-- WHAT YOU HAVE TO DO --
Please output exactly the part of the records below that opens with the line containing "if decide (allowCompression = EmptyString)" and closes with the line containing "Definition openVPNLZOAdaptiveSampleDuration : Z", both lines included, and nothing else.

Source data
....

Lemma emitMatch_spec s i mp off :
  lzo_inv s → lz_inputPosition s + 9 ≤ lenZ input →
  0 ≤ mp < lz_inputPosition s → off = lz_inputPosition s - mp → off ≤ lzoMaxOffsetM4 → agree mp (lz_inputPosition s) 3 →
  ∃ s', emitMatch input s i mp off = Some s' ∧ lzo_inv s' ∧ lz_inputPosition s < lz_inputPosition s' .
Proof.
  intros Hinv Hn Hmp Hoff Hmax Ha. destruct (flush_literals s Hinv ltac:(lia)) as (o & Ho & Hne & Hset).
  destruct Hinv as [Hlit Hpos Hd _ _]. set (start := lz_inputPosition s) in *. unfold emitMatch. fold start. rewrite Ho. cbn [mbind option_bind].
  destruct (shortMatchLoop_spec 6 mp 3 start Hmp Hn ltac:(lia) ltac:(lia) Ha) as (n & pos & -> & Hn39 & Hag & Hposn).
  cbn [mbind option_bind].
  assert (Hfin : ∀ n' bs dict, agree mp start n' → 3 ≤ n' → start + n' ≤ lenZ input → matchEncodes bs n' off →
    lenZ dict = 16384 ∧ Forall (λ e, 0 ≤ e ≤ start + n') dict →
    lzo_inv (mkLzo dict (o ++ bs) (start + n') (start + n'))).
  { intros n' bs dict Hagn Hn' Hlen Hm Hdict. split; cbn [lz_dictionary lz_output lz_literalStart lz_inputPosition]; [lia | lia | done | |].
    - eapply openStream_match; [exact Hset | exact Hm |]. rewrite copyMatch_input; [do 2 f_equal; lia | lia | lia |].
      rewrite Z2Nat.id by lia. by replace (start - off) with mp by lia.
    - intros [E _]%app_eq_nil. done. }
  destruct (Z.ltb_spec n 9) as [Hlt | Hge].
  - replace (pos - 1) with (start + n) by lia. replace (start + n - start) with n by lia.
    destruct (appendShortMatch_spec o off n) as (bs & -> & Hm); [lia | lia |].
    eexists. split; [done |]. split; [| cbn; lia]. apply Hfin; [done | lia | lia | done |]. apply dictionary_insert; [done | lia | lia].
  - unfold lzoMaxLengthM2. replace pos with (start + 9) by lia. replace n with 9 in * by lia.
    destruct (longMatchLoop_spec (length input) mp 9 start Hmp ltac:(lia) ltac:(lia) Hag) as (n' & Hl & H9 & Hlen & Hag').
    change (8 + 1) with 9. rewrite Hl. cbn [mbind option_bind]. replace (start + n' - start) with n' by lia.
    destruct (appendLongMatch_spec o off n') as (bs & -> & Hm); [lia | lia |].
    eexists. split; [done |]. split; [| cbn; lia]. apply Hfin; [done | lia | lia | done |]. apply dictionary_insert; [done | lia | lia].
Qed.
(* ===== verification/Compression.v ===== *)
(** * Compression and framing ([compression_options.go], [allow_compression.go],
      [data_channel_compression.go], [data_channel_framing.go])

    The compression settings that directives build up, the compression frames of
    the data channel, and the framing that puts them together with
    fragmentation.  The decompressors of the LZO and LZ4 libraries are
    parameters. *)

From S2P Require Import Prelude GoStrings Fragment Lzo.

(** ** Settings *)

Inductive compressionAlgorithm :=
| compressionAlgorithmNone | compressionAlgorithmStub | compressionAlgorithmLZO
| compressionAlgorithmLZ4 | compressionAlgorithmStubV2 | compressionAlgorithmLZ4V2.

#[export] Instance compressionAlgorithm_eq_dec : EqDecision compressionAlgorithm.
Proof. solve_decision. Defined.

Record compressionSettings := mkCompression {
  cs_algorithm : compressionAlgorithm;
  cs_swap : bool;
  cs_adaptive : bool;
  cs_asymmetric : bool;
}.

(** The zero value. *)
Definition noCompression : compressionSettings := mkCompression compressionAlgorithmNone false false false.

Record compressionDirective := mkDirective { cd_Name : string; cd_Value : string }.

Definition ErrCompressionNotSupported : goerr := ErrNew "unsupported compression option".

(** [settings.apply]: the error leaves the settings as far as they were changed. *)
Definition apply (settings : compressionSettings) (directive : compressionDirective) : result unit * compressionSettings :=
  let '(mkCompression algorithm swap adaptive asymmetric) := settings in
  let value := cd_Value directive in
  if decide (cd_Name directive = "compress") then
    if decide (value = EmptyString ∨ value = "stub") then (Ok (), mkCompression compressionAlgorithmStub true adaptive asymmetric) else
    if decide (value = "stub-v2") then (Ok (), mkCompression compressionAlgorithmStubV2 swap adaptive asymmetric) else
    if decide (value = "lzo") then (Ok (), mkCompression compressionAlgorithmLZO false false asymmetric) else
    if decide (value = "lz4") then (Ok (), mkCompression compressionAlgorithmLZ4 true adaptive asymmetric) else
    if decide (value = "lz4-v2") then (Ok (), mkCompression compressionAlgorithmLZ4V2 swap adaptive asymmetric) else
    if decide (value ∈ ["migrate"; "none"; "no"; "disabled"; "off"]) then (Ok (), noCompression) else
    (Err (ErrExtend ErrCompressionNotSupported (cd_Name directive +:+ " " +:+ value)), settings)
  else if decide (cd_Name directive = "comp-lzo") then
    if decide (value = EmptyString ∨ value = "adaptive") then (Ok (), mkCompression compressionAlgorithmLZO false true false) else
    if decide (value = "yes") then (Ok (), mkCompression compressionAlgorithmLZO false false false) else
    if decide (value = "asym") then (Ok (), mkCompression compressionAlgorithmLZO false false true) else
    if decide (value = "no") then (Ok (), mkCompression compressionAlgorithmStub false false asymmetric) else
    if decide (value ∈ ["none"; "disabled"; "off"]) then (Ok (), noCompression) else
    (Err (ErrExtend ErrCompressionNotSupported (cd_Name directive +:+ " " +:+ value)),
     mkCompression algorithm false adaptive asymmetric)
  else (Err (ErrExtend ErrCompressionNotSupported (cd_Name directive)), settings).

Definition framingEnabled (settings : compressionSettings) : bool :=
  negb (bool_decide (cs_algorithm settings = compressionAlgorithmNone)).

Definition nonStubEnabled (settings : compressionSettings) : bool :=
  match cs_algorithm settings with
  | compressionAlgorithmLZO | compressionAlgorithmLZ4 | compressionAlgorithmLZ4V2 => true
  | _ => false
  end.

Definition framingOverhead (settings : compressionSettings) : Z :=
  match cs_algorithm settings with
  | compressionAlgorithmStub | compressionAlgorithmLZO | compressionAlgorithmLZ4 => 1
  | _ => 0
  end.

Inductive allowCompressionPolicy := allowCompressionStubOnly | allowCompressionAsymmetric | allowCompressionYes.

#[export] Instance allowCompressionPolicy_eq_dec : EqDecision allowCompressionPolicy.
Proof. solve_decision. Defined.

Definition ErrInvalidAllowCompression : goerr := ErrNew "invalid allow-compression value".
Definition ErrAllowCompressionConflict : goerr :=
  ErrNew "allow-compression no conflicts with statically enabled compression".

Definition parseAllowCompressionPolicy (value : string) : result allowCompressionPolicy :=
  if decide (value = EmptyString ∨ value = "no") then Ok allowCompressionStubOnly else
  if decide (value = "asym") then Ok allowCompressionAsymmetric else
  if decide (value = "yes") then Ok allowCompressionYes else Err ErrInvalidAllowCompression.

Definition resolveEffectiveAllowCompressionPolicy (allowCompression : string) (settings : compressionSettings)
    : result allowCompressionPolicy :=
  if decide (allowCompression = EmptyString)
  then Ok (if nonStubEnabled settings then allowCompressionAsymmetric else allowCompressionStubOnly) else
  policy ← parseAllowCompressionPolicy allowCompression;
  if bool_decide (policy = allowCompressionStubOnly) && nonStubEnabled settings
  then Err ErrAllowCompressionConflict else Ok policy.

Definition compressesOutbound (settings : compressionSettings) (allowCompression : allowCompressionPolicy) : bool :=
  bool_decide (cs_algorithm settings = compressionAlgorithmLZO) && negb (cs_asymmetric settings) &&
  bool_decide (allowCompression = allowCompressionYes).

Definition resolveCompressionSettings (compression compressionLZO : string) : result compressionSettings :=
  let applyTrimmed (name value : string) (settings : compressionSettings) : result compressionSettings :=
    if decide (TrimSpace value = EmptyString) then Ok settings else
    let '(r, settings) := apply settings (mkDirective name (TrimSpace value)) in _ ← r; Ok settings in
  settings ← applyTrimmed "compress" compression noCompression;
  applyTrimmed "comp-lzo" compressionLZO settings.

(** ** Frames *)

Definition openVPNLZOCompressByte : byte := x66.
Definition openVPNLZ4CompressByte : byte := x69.
Definition openVPNNoCompressByte : byte := xfa.
Definition openVPNNoCompressByteSwap : byte := xfb.
Definition openVPNCompressV2IndicatorByte : byte := x50.
Definition openVPNCompressV2SubTypeNone : byte := x00.
Definition openVPNCompressV2SubTypeLZ4 : byte := x01.
Definition openVPNLZOMaxDecompressedSize : Z := 65536.
Definition openVPNLZ4MaxDecompressedSize : Z := 65536.
Definition openVPNCompressionThreshold : Z := 100.
Definition openVPNLZOAdaptiveSampleDuration : Z := 2 * Second.
Definition openVPNLZOAdaptiveOffDuration : Z := 60 * Second.
Definition openVPNLZOAdaptiveMinimumBytes : Z := 1000.
Definition openVPNLZOAdaptiveSavePercent : Z := 5.

Definition applyStubCompressionFrame (payload : bytes) (swap : bool) : bytes :=
  if negb swap then openVPNNoCompressByte :: payload else
  match payload with
  | [] => [openVPNNoCompressByteSwap]
  | head :: tail => openVPNNoCompressByteSwap :: tail ++ [head]
  end.

(** The last octet goes back to the front. *)
Definition unswapV1FrameHead (framedPayload : bytes) : bytes :=
  if bool_decide (length framedPayload ≤ 1)%nat then [] else
  let payloadLength := (length framedPayload - 1)%nat in
  default x00 (framedPayload !! payloadLength) :: slice 1 payloadLength framedPayload.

....

-- ANSWER --
  if decide (allowCompression = EmptyString)
  then Ok (if nonStubEnabled settings then allowCompressionAsymmetric else allowCompressionStubOnly) else
  policy ← parseAllowCompressionPolicy allowCompression;
  if bool_decide (policy = allowCompressionStubOnly) && nonStubEnabled settings
  then Err ErrAllowCompressionConflict else Ok policy.

Definition compressesOutbound (settings : compressionSettings) (allowCompression : allowCompressionPolicy) : bool :=
  bool_decide (cs_algorithm settings = compressionAlgorithmLZO) && negb (cs_asymmetric settings) &&
  bool_decide (allowCompression = allowCompressionYes).

Definition resolveCompressionSettings (compression compressionLZO : string) : result compressionSettings :=
  let applyTrimmed (name value : string) (settings : compressionSettings) : result compressionSettings :=
    if decide (TrimSpace value = EmptyString) then Ok settings else
    let '(r, settings) := apply settings (mkDirective name (TrimSpace value)) in _ ← r; Ok settings in
  settings ← applyTrimmed "compress" compression noCompression;
  applyTrimmed "comp-lzo" compressionLZO settings.

(** ** Frames *)

Definition openVPNLZOCompressByte : byte := x66.
Definition openVPNLZ4CompressByte : byte := x69.
Definition openVPNNoCompressByte : byte := xfa.
Definition openVPNNoCompressByteSwap : byte := xfb.
Definition openVPNCompressV2IndicatorByte : byte := x50.
Definition openVPNCompressV2SubTypeNone : byte := x00.
Definition openVPNCompressV2SubTypeLZ4 : byte := x01.
Definition openVPNLZOMaxDecompressedSize : Z := 65536.
Definition openVPNLZ4MaxDecompressedSize : Z := 65536.
Definition openVPNCompressionThreshold : Z := 100.
Definition openVPNLZOAdaptiveSampleDuration : Z := 2 * Second.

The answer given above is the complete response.